I finally figured out a way to watch the clips from home, and so I can now comment! 

I think the beauty of this early silent film scene was its pure simplicity.  Before sound and voices were added, the viewer had more connection with the characters, as they could imagine what was being said, and what the character might of sounded like.  Without voice, the viewer must give his/her full attention for risk of missing something.  Social issues of the time are evident even in this clip, just as social issues are a factor in today's comedies.  And the comedy reflects how much information and technology the viewers are exposed to.  What's missing in today's comedies is what's missing in the golden  classics - today our senses are bombarded, but then our senses could take in each moment.  Now, there is too much visual "noise." 

Only the essentials are used to convey the message in this clip.  There are no tongue-in-cheek add-ins, or secondary scenes going on.
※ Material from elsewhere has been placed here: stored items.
(** [SignatureValidator::new], given whether the HTTP client can be built *)
Definition signature_validator_new (http_client : result unit string) (config : SignatureValidatorConfig) :
  result SignatureValidator SignatureValidatorError :=
  if negb (enabled config) then Ok None
  else match public_key_server_url config with
       | None => Err (BuildingValidator "missing public_key_server_url configuration")
       | Some _ =>
           let? _ := map_err BuildingValidator http_client in
           let? store := map_err (fun e => BuildingValidator (show_verifier_error e)) verifier_store_try_new in
           Ok (Some store)
       end.

Context `{HO : HashOrder}.

Definition verify_config (c : OpampRemoteConfig) (kv : string * string) :
  M VerifierStore (result unit SignatureValidatorError) :=
  let*? signature := ret (map_err (fun e => VerifyingSignature
      ("getting signature for config '" +:+ kv.1 +:+ "' config signature: " +:+ show_remote_config_error e))
    (signature c kv.1)) in
  map_err_m (fun e => VerifyingSignature
      ("verifying signature for config '" +:+ kv.1 +:+ "': " +:+ show_verifier_error e))
    (verify_signature (key_id signature) kv.2 (signature_text signature)).

(** [RemoteConfigValidator for SignatureValidator] *)
Definition signature_validate (c : OpampRemoteConfig) :
  M SignatureValidator (result unit SignatureValidatorError) := fun v =>
  match v with
  | None => (Ok tt, None)
  | Some store =>
      let '(r, store) := try_for_each (configs_iter c) (verify_config c) store in (r, Some store)
  end.

End Keys.

(** ** The two of them ([validators.rs]) *)

Inductive SupportedRemoteConfigValidator : Type :=
| SignatureKind
| RegexKind (r : RegexValidator).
Music is in sync with the plot, defining the mood of each moment.  It almost speaks saying: oh-oh or awe or yikes or shame-shame, etc. The clip starts out with fast-paced, "busy" music.  The music changes to violin and harp when the Tramp and his dog enter the scene.

The dog:  Why the dog?  The Tramp is stealing from the vendor and that should make him a bad character, but when I see that he has a dog and shows it affection, then I can't help but like the Tramp.  The close-up of the dog playing with his leash, reminds me of eating and hunger.  But the dog is not just a prop, he is a secondary character, the Tramp's friend.

The vendor seems like a hard-worker, trying to keep his business going.  He's not really the antagonist to me, but as there is conflict between the thieving Tramp and the cake-losing vendor, who shall I decide is the antagonist?  It is only when the vendor gives the poor dog a nasty look that I decide he is the antagonist.  Then, a third character appears - the cop who ups the stakes.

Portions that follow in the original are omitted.